I know pumpkin recipes are everywhere at the moment, I guess its just the season and I am sure there is room for one more. Especially when it is as tasty and easy as these Pumpkin Chocolate Chip Muffins. Perfect for breakfast if left plain and great as a little Halloween treat if simply decorated with a little orange fondant icing.
Who doesn’t love a muffin? These lovely little treats are packed full of seasonal pumpkin and lightly spiced with a few warming sweet spices. And dotted through out with mini dark (semi-sweet) chocolate chips, though regular sized ones work just as well.
To spice these up I used a combination of cinnamon, ginger, cloves, all spice and nutmeg, the reason I used all these spices is that pumpkin pie spice is near on impossible to get in the UK. I have a great recipe for a homemade pumpkin pie spice if you want to make a batch up for yourself if not the above combination will give you the same result.
The great thing about these little pumpkin chocolate chip muffins is they are so versatile.
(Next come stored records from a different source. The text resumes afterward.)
(** * Transitions *)

Definition exec (c : cmd) : kM (list cmd) :=
  match c with
  | CSetLevel on => intr_set_level on;; mret []
  | CYield => thread_yield
  | CExit => thread_exit
  | CSemaDown s => sema_down s
  | CDownLoop s old => sema_down_loop s old
  | CSemaUp s => sema_up s
  | CLockAcquire l => lock_acquire l
  | CLockTake l => lock_take l
  | CLockRelease l => lock_release l
  | CCondWait c l => cond_wait c l
  | CCondSignal c l => cond_signal c l
  | CCondBroadcast c l => cond_broadcast c l
  | CSetPriority p stray => thread_set_priority p stray
  | CNextTid u => take_tid u
  | CTid ForInit n => thread_init_tid n
  | CTid (ForCreate page es) n => thread_create_tid page es n
  | CIdle s => idle s
  | CIdleLoop => idle_loop
  | CIdleWake => idle_wake
  end.

(** What the code of a thread may call.  The semaphores inside locks and those of
    [cond_wait] are only used by synch.c. *)
Definition public_sema (s : sema_id) : bool :=
  match s with
  | SemaAt _ | WaitSema _ | ExecSema _ => true
  | LockSema _ | CondSema _ => false
  end.

Definition callable (c : cmd) : bool :=
  match c with
  | CYield | CExit | CLockAcquire _ | CLockRelease _ | CCondWait _ _ | CCondSignal _ _
  | CCondBroadcast _ _ | CSetPriority _ _ => true
  | CSemaDown s | CSemaUp s => public_sema s
  | _ => false
  end.

(** A machine: the kernel state and what every thread has still to do.  A thread
    that is inside its own code has nothing left to do in the kernel; the thread
    function of [kernel_thread] has the [thread_exit] after it. *)
Abbreviation machine := (kstate * gmap Z (list cmd))%type.

Definition own (cs : list cmd) : bool :=
  match cs with
  | [] | [CExit] => true
  | _ => false
  end.

(** One transition: the running thread, back in its own code, calls a routine; it
    goes on with what it is doing; the timer interrupts it; or it calls a routine
    that returns a value.  A routine, or the stretch of one between two commands,
    is one transition: an interrupt comes before or after it. *)
Inductive step : machine -> machine -> Prop :=
| step_call k code c cs :
    code !! cur k = Some cs -> own cs = true -> callable c = true ->
    step (k, code) (k, <[cur k := c :: cs]> code)
| step_exec k code c cs cs' k' :
    code !! cur k = Some (c :: cs) -> c <> CExit -> exec c k = Ok (cs', k') ->
    step (k, code) (k', <[cur k := cs' ++ cs]> code)
| step_exit k code cs cs' k' :
    code !! cur k = Some (CExit :: cs) -> thread_exit k = Ok (cs', k') ->
    step (k, code) (k', delete (cur k) code)
| step_timer k code cs cs' k' :
    code !! cur k = Some cs -> intr_on k = true -> intr_handler_timer k = Ok (cs', k') ->
    step (k, code) (k', <[cur k := cs' ++ cs]> code)
| step_create k code p page es cs cs' k' :
    code !! cur k = Some cs -> own cs = true ->
    code !! page = None -> threads k !! page = None ->
    thread_create p page es k = Ok (cs', k') ->
    step (k, code)
      (k', if page =? NULL then code
           else <[page := kernel_thread]> (<[cur k := cs' ++ cs]> code))
| step_sleep k code n cs cs' k' :
    code !! cur k = Some cs -> own cs = true -> timer_sleep n k = Ok (cs', k') ->
    step (k, code) (k', <[cur k := cs' ++ cs]> code)
| step_try_down k code s cs b k' :
    code !! cur k = Some cs -> own cs = true -> public_sema s = true ->
    sema_try_down s k = Ok (b, k') ->
    step (k, code) (k', code)
| step_try_acquire k code l cs b k' :
    code !! cur k = Some cs -> own cs = true -> lock_try_acquire l k = Ok (b, k') ->
    step (k, code) (k', code).

(** The transitions as a function, to run a schedule on a concrete machine. *)
Inductive action :=
| ACall (c : cmd)
| AExec
| ATimer
| ACreate (p page es : Z)
| ASleep (n : Z)
| ATryAcquire (l : Z).

Definition act (a : action) (m : machine) : option machine :=
  let '(k, code) := m in
  cs ← code !! cur k;
  match a with
  | ACall c => if own cs && callable c then Some (k, <[cur k := c :: cs]> code) else None
  | AExec =>
      match cs with
      | [] => None
      | CExit :: _ => match thread_exit k with Ok (_, k') => Some (k', delete (cur k) code) | _ => None end
      | c :: cs => match exec c k with Ok (cs', k') => Some (k', <[cur k := cs' ++ cs]> code) | _ => None end
      end
  | ATimer =>
      if intr_on k then
        match intr_handler_timer k with Ok (cs', k') => Some (k', <[cur k := cs' ++ cs]> code) | _ => None end
      else None
  | ACreate p page es =>
      if own cs && negb (bool_decide (is_Some (code !! page))) && negb (bool_decide (is_Some (threads k !! page)))
      then
        match thread_create p page es k with
        | Ok (cs', k') =>
            Some (k', if page =? NULL then code
                      else <[page := kernel_thread]> (<[cur k := cs' ++ cs]> code))
        | _ => None
        end
      else None
  | ASleep n =>
      if own cs then
        match timer_sleep n k with Ok (cs', k') => Some (k', <[cur k := cs' ++ cs]> code) | _ => None end
      else None
  | ATryAcquire l =>
      if own cs then match lock_try_acquire l k with Ok (_, k') => Some (k', code) | _ => None end
      else None
  end.

Definition acts (l : list action) (m : machine) : option machine :=
  foldl (fun m a => m ≫= act a) (Some m) l.

Lemma act_step a m m' : act a m = Some m' -> step m m'.
Proof.
  destruct m as [k code]. unfold act. intros H.
  destruct (code !! cur k) as [cs|] eqn:E; [|done]. cbn in H.
  destruct a; repeat case_match; simplify_eq/=;
    repeat match goal with
    | H : _ && _ = true |- _ => apply andb_true_iff in H as [? ?]
    | H : negb _ = true |- _ => apply negb_true_iff, bool_decide_eq_false, eq_None_not_Some in H
    end; try (econstructor; eauto; fail).
  all: lazymatch goal with H : (_ =? NULL) = ?b, H1 : thread_create _ _ _ _ = _ |- _ =>
    epose proof (step_create _ _ _ _ _ _ _ _ E ltac:(eassumption) ltac:(eassumption)
      ltac:(eassumption) H1) as X; by rewrite H in X end.
Qed.

Lemma acts_step l m m' : acts l m = Some m' -> rtc step m m'.
Proof.
  unfold acts. revert m. induction l as [|a l IH]; cbn; intros m H; [by simplify_eq|].
  destruct (act a m) as [m1|] eqn:E.
  - eapply rtc_l; [by eapply act_step|]. by apply IH.
  - clear IH. induction l as [|b l IHl]; cbn in H; [done|]. by apply IHl.
Qed.

(** * What the routines leave alone *)

Lemma keeps_modify {B} (proj : kstate -> B) f :
  (forall k, proj (f k) = proj k) -> keeps proj (modify f).
Proof. intros H k a k' E. injection E as <- <-. apply H. Qed.

Lemma keeps_gets {A B} (proj : kstate -> B) (f : kstate -> A) : keeps proj (gets f).
Proof. intros k a k' E. by injection E as <- <-. Qed.

Lemma keeps_get_thread {B} (proj : kstate -> B) t : keeps proj (get_thread t).
Proof. intros k a k' E. unfold get_thread in E. by destruct (threads k !! t); simplify_eq. Qed.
Top them with a generous swirl of frosting and they make a great cupcake style treat or place a little disk of orange fondant on top and draw a silly face on them using an edible black ink pen and you have a quick and easy Halloween treat.
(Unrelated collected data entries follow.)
Definition act (a : action) (m : machine) : option machine :=
  let '(k, code) := m in
  ts ← code !! cur k;
  match a, frames ts with
  | ACall c, [] =>
      if callable c && page_freeb c k code then
        Some (k, spawn c (<[cur k := {| frames := [routine c];
                                        has := List.filter (fun l => negb (gives_up c l)) (has ts) |}]> code))
      else None
  | AStep, Ret ls :: fs => Some (k, <[cur k := {| frames := fs; has := ls ++ has ts |}]> code)
  | AStep, p :: fs =>
      match pstep p k with
      | Ok (p', k') => Some (k', <[cur k := {| frames := p' :: fs; has := has ts |}]> code)
      | Err _ => None
      end
  | AExit, [] => match thread_exit k with Ok (_, k') => Some (k', delete (cur k) code) | Err _ => None end
  | ATimer, fs =>
      if intr_on k then
        match intr_handler_timer k with
        | Ok (cs, k') =>
            Some (k', <[cur k := {| frames := (intr_return cs;; mret []) :: fs; has := has ts |}]> code)
        | Err _ => None
        end
      else None
  | _, _ => None
  end.

Lemma act_transition a m m' : act a m = Some m' -> step m m'.
Proof.
  destruct m as [k code]. unfold act. intros H.
  destruct (code !! cur k) as [[fs h]|] eqn:E; [|done]. cbn in H.
  destruct a; destruct fs as [|p fs]; try done; try (destruct (intr_on k) eqn:Ei; [|done]).
  - destruct (callable c && page_freeb c k code) eqn:Ec; [|done]. injection H as <-.
    apply andb_true_iff in Ec as [Ec Ep]. apply step_call; [done..|].
    destruct c; try done. cbn in *. by destruct (code !! page), (threads k !! page).
  - destruct p; [injection H as <-; by apply step_return|..];
      (destruct (pstep _ k) as [[p' k']|] eqn:Ep; [|done]); injection H as <-; by eapply step_access.
  - destruct (thread_exit k) as [[cs k']|] eqn:Ex; [|done]. injection H as <-. by eapply step_exit.
  - destruct (intr_handler_timer k) as [[cs k']|] eqn:Ex; [|done]. injection H as <-. by eapply step_timer.
  - destruct (intr_handler_timer k) as [[cs k']|] eqn:Ex; [|done]. injection H as <-. by eapply step_timer.
Qed.
(* ===== verification/Exclusion.v ===== *)
(** Mutual exclusion of the locks of threads/synch.c, for the routines of Preempt.v:
    whatever interrupts and switches come between two accesses, only the thread that
    acquired a lock and has not begun to release it is its holder.

    A lock has one unit: it is in the semaphore, or with the holder, or on its way
    in the hands of a thread inside [lock_acquire] or [lock_release].  [wp] says of a
    program that it keeps the unit through every access, whatever the other threads
    do between two of them; with interrupts off they do nothing. *)
From Stdlib Require Import ZArith Lia.
From stdpp Require Import base numbers sorting gmap list relations.
From S2P Require Import Prelude.
From S2P Require Import FixedPoint.
From S2P Require Import Thread.
From S2P Require Import Machine.
From S2P Require Import Preempt.

Local Open Scope Z_scope.

(** * What one thread sees of a lock *)

Definition lock_value (l : Z) (k : kstate) : option Z := value <$> semas k !! LockSema l.

Definition value_of (l : Z) (k : kstate) : Z := default 0 (lock_value l k).
Definition is_held (l : Z) (k : kstate) : Z := if holder k l =? NULL then 0 else 1.

(** The units of the lock, of which a thread has one in its hands when [n]. *)
Definition units (l : Z) (k : kstate) (n : bool) : Z := value_of l k + is_held l k + Z.b2z n.

Record sound (l : Z) (k : kstate) (n : bool) : Prop := {
  sound_sema : is_Some (lock_value l k);
  sound_pos : 0 <= value_of l k;
  sound_units : units l k n <= 1
}.

(** The parts of the state [wp] watches. *)
Definition seen (l : Z) (k : kstate) : option Z * Z * Z * bool := (lock_value l k, holder k l, cur k, intr_on k).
Or even use a little black fondant to make some faces. I stuck the fondant on with a little bit of leftover buttercream I had loafing in the fridge. Jam would also work, as would edible glue. Use whatever you have to hand and don’t go rushing out to buy special products. We like to keep things cheap and cheerful on this blog and most of all simple!
Halloween has kinda crept up on me and I haven’t really gotten round to planning much this year. That is why this recipe is so great as its super quick and easy to put together.
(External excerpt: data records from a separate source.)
Lemma digits_run m p n ds rest :
  cstr m p (ds ++ rest) -> Forall dec_digit ds -> no_digit rest ->
  scan (fun '(s, value) => c ← load s;
    if isdigit (schar c) then mret (inl (s + 1, s32 (s32 (value * 10) - (schar c - 48)))) else mret (inr value)) (p, s32 (- n)) m =
  Ok (s32 (- dec_from n ds), m).
Proof.
  intros Hc Hd Hn. destruct (scan_list (fun '(s, value) => c ← load s;
    if isdigit (schar c) then mret (inl (s + 1, s32 (s32 (value * 10) - (schar c - 48)))) else mret (inr value))
    (fun l '(s, value) => exists ds' k, l = ds' ++ rest /\ cstr m s l /\ Forall dec_digit ds' /\ value = s32 (- k) /\ dec_from k ds' = dec_from n ds)
    (fun r => r = s32 (- dec_from n ds)) m (ds ++ rest) (p, s32 (- n))) as (r & Hr & ->).
  - by eapply cstr_size.
  - intros e l [s value] (ds' & k & El & Hs & Hds & -> & Hk). apply cstr_cons in Hs as (H1 & H2 & H3 & H4).
    rewrite (run_bind _ _ _ _ _ (load_run _ _ _ H2)). pose proof (isdigit_dec e ltac:(lia)) as Hdig.
    destruct ds' as [|d ds'].
    + right. cbn in El. subst rest. cbn in Hn, Hk. destruct (isdigit (schar e)); [by exfalso; apply Hn, Hdig|].
      eexists. split; [done|]. by rewrite Hk.
    + left. injection El as <- ->. apply Forall_cons in Hds as [Hd0 Hds]. rewrite (proj2 Hdig Hd0), schar_digit by done.
      eexists. split; [done|]. exists ds', (10 * k + (e - 48)). split; [done|]. split; [done|]. split; [done|]. split; [|done].
      rewrite atoi_step. f_equal. lia.
  - intros [s value] (ds' & k & El & Hs & Hds & -> & Hk). destruct ds'; [|done]. apply cstr_nil in Hs as [H1 H2].
    rewrite (run_bind _ _ _ _ _ (load_run _ _ _ H2)). change (isdigit (schar 0)) with false. eexists. split; [done|]. cbn in Hk. by rewrite Hk.
  - exists ds, n. done.
  - done.
Qed.

(** White space, an optional sign, digits, and anything behind them. *)
Lemma atoi_run m p sp sg ds rest :
  cstr m p (sp ++ sg ++ ds ++ rest) -> Forall (fun c => isspace c = true) sp ->
  sg = [] \/ sg = [43] \/ sg = [45] -> Forall dec_digit ds -> no_digit rest ->
  (sg = [] -> ds <> []) ->
  atoi p m = Ok (s32 (if decide (sg = [45]) then - dec_from 0 ds else dec_from 0 ds), m).
Proof.
  intros Hc Hsp Hsg Hds Hrest Hne. pose proof Hc as (Hp & _). unfold atoi.
  rewrite (run_bind _ _ _ _ _ (assert_nonnull m p Hp)).
  set (tl := sg ++ ds ++ rest) in *.
  assert (match tl with [] => True | c :: _ => isspace c = false end) as Htl.
  { unfold tl. destruct Hsg as [-> |[-> | ->]]; [|done..]. destruct ds as [|d ds]; [by destruct (Hne eq_refl)|].
    apply Forall_cons in Hds as [Hd _]. unfold dec_digit, isspace in *. cbn.
    rewrite !(proj2 (Z.eqb_neq d _)) by lia. done. }
  destruct (scan_list (fun s => c ← load s; if isspace c then mret (inl (s + 1)) else mret (inr s))
    (fun l s => exists sp', l = sp' ++ tl /\ cstr m s l /\ Forall (fun c => isspace c = true) sp')
    (fun r => cstr m r tl) m (sp ++ tl) p) as (q & Hq & Hqc).
  - by eapply cstr_size.
  - intros e l s (sp' & El & Hs & Hsp'). apply cstr_cons in Hs as Hs'. destruct Hs' as (H1 & H2 & H3 & H4).
    rewrite (run_bind _ _ _ _ _ (load_run _ _ _ H2)). destruct sp' as [|c sp'].
    + right. cbn in El. rewrite <- El in Htl. rewrite Htl. eexists. split; [done|]. by rewrite <- El.
    + left. injection El as <- ->. apply Forall_cons in Hsp' as [Hc0 Hsp']. rewrite Hc0. eexists. split; [done|]. by exists sp'.
  - intros s (sp' & El & Hs & _). symmetry in El. apply app_eq_nil in El as [-> El]. apply cstr_nil in Hs as Hs'. destruct Hs' as [H1 H2].
    rewrite (run_bind _ _ _ _ _ (load_run _ _ _ H2)). change (isspace 0) with false. eexists. split; [done|]. by rewrite El.
  - by exists sp.
  - rewrite (run_bind _ _ _ _ _ Hq).
    assert (exists c, m !! q = Some c /\ head (tl ++ [0]) = Some c) as (c & Hcq & Hch).
    { destruct Hqc as (_ & Hb & _). destruct (tl ++ [0]) as [|c l] eqn:E; [by apply app_eq_nil in E as [_ ?]|].
      apply block_cons in Hb as [Hb _]. by exists c. }
    rewrite (run_bind _ _ _ _ _ (load_run _ _ _ Hcq)).
    assert (negb (c =? 43) && (c =? 45) = bool_decide (sg = [45]) /\
      (if (c =? 43) || (c =? 45) then q + 1 else q) = q + Zlen sg) as [-> ->].
    { unfold tl in Hch. destruct Hsg as [-> |[-> | ->]]; cbn in Hch; [|injection Hch as <-; cbn; done..].
      destruct ds as [|d ds]; [by destruct (Hne eq_refl)|]. injection Hch as <-. apply Forall_cons in Hds as [Hd _].
      unfold dec_digit in Hd. rewrite !(proj2 (Z.eqb_neq d _)) by lia. cbn. split; [done|lia]. }
    rewrite (run_bind _ _ _ (s32 (- dec_from 0 ds)) m).
    2:{ rewrite <- (digits_run m (q + Zlen sg) 0 ds rest); [done| |done|done]. by apply cstr_app. }
    case_bool_decide; [by rewrite decide_True by done|rewrite decide_False by done]. unfold mret, st_ret. do 2 f_equal. apply s32_cong.
    rewrite <- Z.sub_0_l, <- Zminus_mod_idemp_r, s32_mod, Zminus_mod_idemp_r. f_equal. lia.
Qed.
And as I have proved you don’t need to be an excellent artist to pull these off! Though I am sure you can make a better job of it than me! Better yet get the kids involved in drawing the faces to make them even more fun.
Pumpkin Chocolate Chip Muffins
Yield 15 -18 muffins
Pumpkin Chocolate Chip Muffins, a lightly spiced pumpkin muffin dotted throughout with chocolate chips. Perfect for breakfast or decorated and iced for a lovely halloween treat.
- 185 grams plain (all purpose) flour (1 and 1/2 cups)
- 1 teaspoon baking powder
- 1/2 teaspoon baking soda
- 1 and 1/4 teaspoons ground cinnamon
- 1/4 teaspoon ground ginger
- 1/4 teaspoon ground cloves
- 1/4 teaspoon ground all spice
- 1/4 teaspoon ground nutmeg
- 1/2 teaspoon salt
- 100 grams unsalted butter (1/2 cup)
- 175 grams light brown sugar (1 cup lightly packed)
- 2 large eggs
- 1 teaspoon vanilla extract
- 175 grams pumpkin puree (3/4 cup)
- 60 millilitres vegetable oil (1/4 cup)
- 100 grams dark mini chocolate chips (1/2 cup)
- Preheat your oven to 180C / 350F / Gas mark 4 and line or lightly grease a large muffin pan.
- In a medium sized mixing bowl sieve the flour, baking powder, baking soda, all the spices and salt together. Don't worry if you don't have a sieve just place them in the bowl and gently mix them all together giving them a gentle whisk with a fork.
- Lightly cream the butter and sugar together until they are well combined.
- Add the eggs one at a time beating in-between each addition. Then add in the vanilla, pumpkin puree and vegetable oil. Mix everything until well combined. Don't worry if the batter has split a little the dry ingredients will bring it all back together.
- Combined the wet and dry ingredients together and with a gentle hand mix until just combined.
- Add in the chocolate chips and stir until they are evenly distributed throughout the batter, being as gentle as you can with the batter.
- Divide the batter into your muffin pan, careful not to overfill it. Each hole should be no more than 2/3rds full.
- Pop them in the middle of your hot oven for 18 to 20 minutes. Check them for doneness after 18 minutes by inserting a pick into the centre of one of the muffins if it comes out clean they are baked if not they will need another couple of minutes.
- Take them out of the oven allow them to rest in the muffin pan for a couple of minutes before turning them out onto a wire rack to fully cool down.
- Undecorated these muffins will last 5 to 7 days kept in an airtight tin.
- If you wish to decorate them, by placing an orange disk of fondant icing on them then these muffins will need to be kept in an airtight container in the fridge for 3 to 4 days.
I used 250 grams (9 ounces) of ready made orange fondant icing for the decoration and 50 grams (1 and 1/2 ounces) of black ready made fondant icing.The other items I used was a black edible ink pen and a small amount of buttercream to fix the fondant disks in place but jam can be used in its place.If you have pumpkin pie spice on hand and wish to use it just replace all the spices with 2 and 1/4 teaspoons of it.